Objectives
Culturable and unculturable microorganisms have been associated with periodontitis. Their differential proportions and composition have not been evaluated by their severity and complexity defined by stages in the 2018 AAP-EEP classification.
Methods
One hundred eighty subgingival biofilm samples were collected in Spain and Colombia from subjects categorized as health/gingivitis: periodontitis stages I/II periodontitis stages III/IV. Target culturable microorganisms (Porphyromonas gingivalis, Aggregatibacter actinomycetemcomitans, Tannerella forsythia, Treponema denticola, and Eubacterium nodatum) and target unculturable microorganisms (Filifactor alocis, Eubacterium saphenum, Eubacterium brachy, Desulfobulbus oralis) were evaluated by quantitative PCR analysis.

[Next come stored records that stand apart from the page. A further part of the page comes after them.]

(** X16. [main] returns 1 exactly when its set-up fails, before the loop is
    entered; it returns 0 only after a [d] or [D] key, and then the LED and
    the buzzer are off and the listening pcb is closed. *)
Theorem X16_main_return_values (b : boot) (its : list iteration) :
  ((main b its).1 = Some 1
   <-> state_calloc_ok b = false \/ cyw43_arch_init b <> 0
       \/ (tcp_server_open (open_res b)
             (mkServer false false (IP4_ADDR 192 168 4 1) false (boot_time b)
                       false 0)).1.1 = false)
  /\ ((main b its).1 = Some 0 ->
      no_stop_key its = false
      /\ exists s, (main b its).2 = Some s
           /\ red_led (sys_board s) = false /\ buzzer_level (sys_board s) = 0
           /\ server_pcb (sys_server s) = false
           /\ complete (sys_server s) = true).
Proof.
  unfold main. destruct (state_calloc_ok b); cbn [negb].
  2:{ split; [split; auto|done]. }
  destruct (Z.eqb_spec (cyw43_arch_init b) 0) as [Hi|Hi]; cbn [negb].
  2:{ split; [split; auto|done]. }
  destruct (tcp_server_open _ _) as [[opened state1] leaked]. cbn [fst].
  destruct opened; cbn [negb].
  2:{ split; [split; auto|done]. }
  set (s0 := mkSystem (set_complete false state1) main_board ∅).
  destruct (complete (sys_server (main_loop its s0))) eqn:Hdone; cbn [fst snd].
  - split; [split; [done|intros [|[|]]; done]|]. intros _. split.
    + destruct (no_stop_key its) eqn:Hk; [|done].
      pose proof (main_loop_keeps_running its s0 eq_refl Hk). congruence.
    + eexists. split; [done|]. cbn [sys_board sys_server red_led buzzer_level].
      split_and!; [done|done| |].
      * unfold tcp_server_close.
        destruct (server_pcb (sys_server (main_loop its s0))) eqn:E; done.
      * unfold tcp_server_close.
        destruct (server_pcb (sys_server (main_loop its s0))); done.
  - split; [split; [done|intros [|[|]]; done]|done].
Qed.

In addition, their differences and association with periodontal status were analyzed by ANCOVA and logistic regression models once adjusted to age, current smoking, and country.
Results
P. gingivalis was significantly associated with periodontitis stages I/II, OR 2.44 (CI 95% 1.08–5.47) and stages III/V, OR 6.43 (CI 95% 2.43–16.9). T forsythia, OR 7.53 (CI 95% 2.07–27.4); D. oralis, OR 5.99 (CI 95% 2.71–13.23); F. alocis, OR 10.9 (CI 95% 4.56–23.2); E. brachy, 3.57 (CI 95% 1.40–9.11); and E. saphenum, 4.85 (CI 95% 1.99–11.7) were significantly associated only with stages III/IV periodontitis. P. gingivalis evidenced significant differences with the increase in the severity of the periodontal lesion: 2.97 colony forming unit (CFU)/μL (CI 95% 2.32–3.54) health/gingivitis, and 4.66 CFU/μL (CI 95% 4.03–5.30) and 5.90 CFU/μL (CI 95% 5.20–6.48) in stages I/II and III/IV respectively (p < 0.0001). Unculturable microorganisms only evidenced differences in concentration in stages III/IV compared with health-gingivitis (p ≤ 0.001).
Conclusion
Culturable and unculturable are strongly associated with stages III/IV periodontitis. Classic culturable microorganisms are more sensitive to differentiate between stages of periodontitis in the quantitative analysis.
Clinical relevance
Future interventional studies of periodontal disease should include Filifactor alocis, Eubacterium saphenum, Eubacterium brachy, and Desulfobulbus oralis as possible markers of therapy response and as indicators of progressive disease.